Extracted records:
=== Begin Enclosure ===

(** * The Activation view set of eda-server, embedded and verified

    Shallow embedding of [src/aap_eda/api/views/activation.py]: the
    conflict resolver [handle_activation_create_conflict] and the
    [create], [retrieve], [perform_destroy], [enable], [disable] and
    [restart] handlers of [ActivationViewSet], followed by its listings
    ([list], [instances], the [logs] of [ActivationInstanceViewSet]) and
    by the computed values of [src/aap_eda/settings/default.py].

    The handlers run in a state-and-exception monad over a [World]: the
    database rows, the clock, the job-queue handle counter and the trace
    of observable events (row writes, dispatches, deletions) in the order
    in which the code performs them. *)

From stdpp Require Import gmap strings list fin_maps pretty sorting.
From Stdlib Require Import ZArith Lia.

Open Scope Z_scope.
Open Scope string_scope.
Open Scope list_scope.

(** ** Python strings *)

Module PyStr.

Definition upper_ascii (c : Ascii.ascii) : Ascii.ascii :=
  let n := Ascii.nat_of_ascii c in
  if ((97 <=? n) && (n <=? 122))%nat then Ascii.ascii_of_nat (n - 32) else c.

Definition lower_ascii (c : Ascii.ascii) : Ascii.ascii :=
  let n := Ascii.nat_of_ascii c in
  if ((65 <=? n) && (n <=? 90))%nat then Ascii.ascii_of_nat (n + 32) else c.

Fixpoint lower (s : string) : string :=
  match s with
  | EmptyString => EmptyString
  | String c r => String (lower_ascii c) (lower r)
  end.

(** [str.capitalize()]: first character upper-cased, the rest lower-cased. *)
Definition capitalize (s : string) : string :=
  match s with
  | EmptyString => EmptyString
  | String c r => String (upper_ascii c) (lower r)
  end.

(** [str(n)] for an int, as interpolated by an f-string. *)
Definition str (n : Z) : string := pretty n.

End PyStr.

(** ** Data model *)

(** Modelled from the spec: the enum [aap_eda.core.enums.ActivationStatus]
    (its declaration is not part of the sources at hand), with the nine
    members the data model lists. *)
Inductive ActivationStatus :=
| PENDING | STARTING | RUNNING | STOPPING | STOPPED
| FAILED | COMPLETED | UNRESPONSIVE | ERROR.

#[global] Instance ActivationStatus_eq_dec : EqDecision ActivationStatus.
Proof. solve_decision. Defined.

(** One entry of [ruleset_stats]. *)
Record RulesetStat := {
  numberOfRules : Z;
  rulesTriggered : Z;
}.

(** A row of [models.Activation]; nullable columns are options. *)
Record Activation := {
  id : Z;
  name : string;
  is_enabled : bool;
  status : ActivationStatus;
  failure_count : Z;
  restart_count : Z;
  current_job_id : option Z;
  project_id : option Z;
  rulebook_id : option Z;
  decision_environment_id : option Z;
  extra_var_id : option Z;
  ruleset_stats : gmap string RulesetStat;
  modified_at : Z;
}.

(** A row of [models.ActivationInstance]. *)
Record ActivationInstance := {
  inst_id : Z;
  inst_activation_id : Z;
  inst_status : ActivationStatus;
  started_at : Z;
}.

(** Modelled from the spec: the rows of the referenced entities (Project,
    Rulebook, DecisionEnvironment, ExtraVar of [aap_eda.core.models], not
    part of the sources at hand); only the key and a name are kept. *)
Record RefRow := {
  ref_pk : Z;
  ref_name : string;
}.

(** The tables.  [instances] lists the instance rows in the order in which
    a queryset over them yields its rows. *)
Record DB := {
  activations : gmap Z Activation;
  instances : list ActivationInstance;
  projects : gmap Z RefRow;
  rulebooks : gmap Z RefRow;
  decision_environments : gmap Z RefRow;
  extra_vars : gmap Z RefRow;
}.

(** Jobs handed to the task queue with [.delay(...)]. *)
Inductive Job :=
| activate_rulesets (is_restart : bool) (activation_id : Z)
    (deployment_type ws_base_url ssl_verify : string)
| deactivate_rulesets (activation_instance_id : Z) (deployment_type : string)
| deactivate (activation_id : Z).

(** What a handler does to the outside, in program order. *)
Inductive Event :=
| EvInsert (activation_id : Z)
| EvSave (activation_id : Z) (update_fields : list string)
| EvDispatch (j : Job)
| EvDelete (activation_id : Z).

Record World := {
  db : DB;
  now : Z;
  next_job : Z;
  events : list Event;
}.

(** [settings.DEPLOYMENT_TYPE] and the websocket settings. *)
Record Settings := {
  DEPLOYMENT_TYPE : string;
  WEBSOCKET_BASE_URL : string;
  WEBSOCKET_SSL_VERIFY : string;
}.

(** The defaults of [settings/default.py]. *)
Definition default_settings : Settings := {|
  DEPLOYMENT_TYPE := "local";
  WEBSOCKET_BASE_URL := "ws://localhost:8000";
  WEBSOCKET_SSL_VERIFY := "yes";
|}.

(** ** Exceptions and the handler monad *)

Inductive Exn :=
| Unprocessable (detail : string)
| HttpForbidden (detail : string)
| NotFound (detail : string)
| Http404
| ValidationError
| DoesNotExist
| DatabaseError.

Inductive Result (A : Type) :=
| Ok (a : A)
| Raise (e : Exn).
Arguments Ok {A} a.
Arguments Raise {A} e.

Definition M (A : Type) : Type := World -> Result A * World.

Definition ret {A} (a : A) : M A := fun w => (Ok a, w).

Definition bind {A B} (m : M A) (k : A -> M B) : M B :=
  fun w =>
    match m w with
    | (Ok a, w') => k a w'
    | (Raise e, w') => (Raise e, w')
    end.

Definition raise {A} (e : Exn) : M A := fun w => (Raise e, w).

Definition get_db : M DB := fun w => (Ok (db w), w).

Declare Scope handler_scope.
Delimit Scope handler_scope with handler.
Notation "x <- m ;; k" := (bind m (fun x => k))
  (at level 100, m at next level, right associativity) : handler_scope.
Notation "m ;;; k" := (bind m (fun _ => k))
  (at level 100, right associativity) : handler_scope.
Open Scope handler_scope.

(** [for x in xs: body(x)]. *)
Fixpoint for_each {A} (xs : list A) (body : A -> M unit) : M unit :=
  match xs with
  | [] => ret tt
  | x :: rest => body x ;;; for_each rest body
  end.

(** The jobs a trace dispatched, in order. *)
Definition dispatched (es : list Event) : list Job :=
  omap (fun e => match e with EvDispatch j => Some j | _ => None end) es.

Definition is_activate (j : Job) : bool :=
  match j with activate_rulesets _ _ _ _ _ => true | _ => false end.

Definition is_deactivate (j : Job) : bool :=
  match j with
  | deactivate_rulesets _ _ => true
  | deactivate _ => true
  | _ => false
  end.

(** ** The conflict resolver *)

(** [Model.objects.filter(pk=object_id).exists()]. *)
Definition pk_exists (table : gmap Z RefRow) (pk : Z) : bool :=
  bool_decide (is_Some (table !! pk)).

(** [activation.get(key)] on the validated data: the value of an id field
    is an int or [None], and a missing key reads as [None]. *)
Definition dict_get (activation : gmap string (option Z)) (key : string)
  : option Z :=
  default None (activation !! key).

Definition activation_dependent_objects (d : DB)
    (activation : gmap string (option Z))
  : list (gmap Z RefRow * string * option Z) :=
  [ (decision_environments d, "decision_environment",
     dict_get activation "decision_environment_id");
    (projects d, "project", dict_get activation "project_id");
    (rulebooks d, "rulebook", dict_get activation "rulebook_id");
    (extra_vars d, "extra_var", dict_get activation "extra_var_id") ].

Definition does_not_exist_detail (object_name : string) (object_id : Z)
  : string :=
  PyStr.capitalize object_name +:+ " with ID=" +:+ PyStr.str object_id
    +:+ " does not exist.".

(** The [for] loop of the resolver; falling out of it reaches the final
    [raise]. *)
Fixpoint conflict_loop (objs : list (gmap Z RefRow * string * option Z))
  : Exn :=
  match objs with
  | [] => Unprocessable "Integrity error."
  | (object_model, object_name, None) :: rest => conflict_loop rest
  | (object_model, object_name, Some object_id) :: rest =>
      if negb (pk_exists object_model object_id)
      then Unprocessable (does_not_exist_detail object_name object_id)
      else conflict_loop rest
  end.

Definition handle_activation_create_conflict {A}
    (activation : gmap string (option Z)) : M A :=
  d <- get_db ;;
  raise (conflict_loop (activation_dependent_objects d activation)).

(** ** The model layer the view set calls into *)

Definition set_is_enabled (v : bool) (a : Activation) : Activation :=
  {| id := id a; name := name a; is_enabled := v; status := status a;
     failure_count := failure_count a; restart_count := restart_count a;
     current_job_id := current_job_id a; project_id := project_id a;
     rulebook_id := rulebook_id a;
     decision_environment_id := decision_environment_id a;
     extra_var_id := extra_var_id a; ruleset_stats := ruleset_stats a;
     modified_at := modified_at a |}.

Definition set_status (v : ActivationStatus) (a : Activation) : Activation :=
  {| id := id a; name := name a; is_enabled := is_enabled a; status := v;
     failure_count := failure_count a; restart_count := restart_count a;
     current_job_id := current_job_id a; project_id := project_id a;
     rulebook_id := rulebook_id a;
     decision_environment_id := decision_environment_id a;
     extra_var_id := extra_var_id a; ruleset_stats := ruleset_stats a;
     modified_at := modified_at a |}.

Definition set_failure_count (v : Z) (a : Activation) : Activation :=
  {| id := id a; name := name a; is_enabled := is_enabled a;
     status := status a; failure_count := v;
     restart_count := restart_count a;
     current_job_id := current_job_id a; project_id := project_id a;
     rulebook_id := rulebook_id a;
     decision_environment_id := decision_environment_id a;
     extra_var_id := extra_var_id a; ruleset_stats := ruleset_stats a;
     modified_at := modified_at a |}.

Definition set_restart_count (v : Z) (a : Activation) : Activation :=
  {| id := id a; name := name a; is_enabled := is_enabled a;
     status := status a; failure_count := failure_count a;
     restart_count := v;
     current_job_id := current_job_id a; project_id := project_id a;
     rulebook_id := rulebook_id a;
     decision_environment_id := decision_environment_id a;
     extra_var_id := extra_var_id a; ruleset_stats := ruleset_stats a;
     modified_at := modified_at a |}.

=== End Enclosure ===

:: PROBLEM STATEMENT ::
Go through the records and pull out each line that includes the word "rows".

:: WRITTEN ANSWER ::
    database rows, the clock, the job-queue handle counter and the trace
(** Modelled from the spec: the rows of the referenced entities (Project,
(** The tables.  [instances] lists the instance rows in the order in which
    a queryset over them yields its rows. *)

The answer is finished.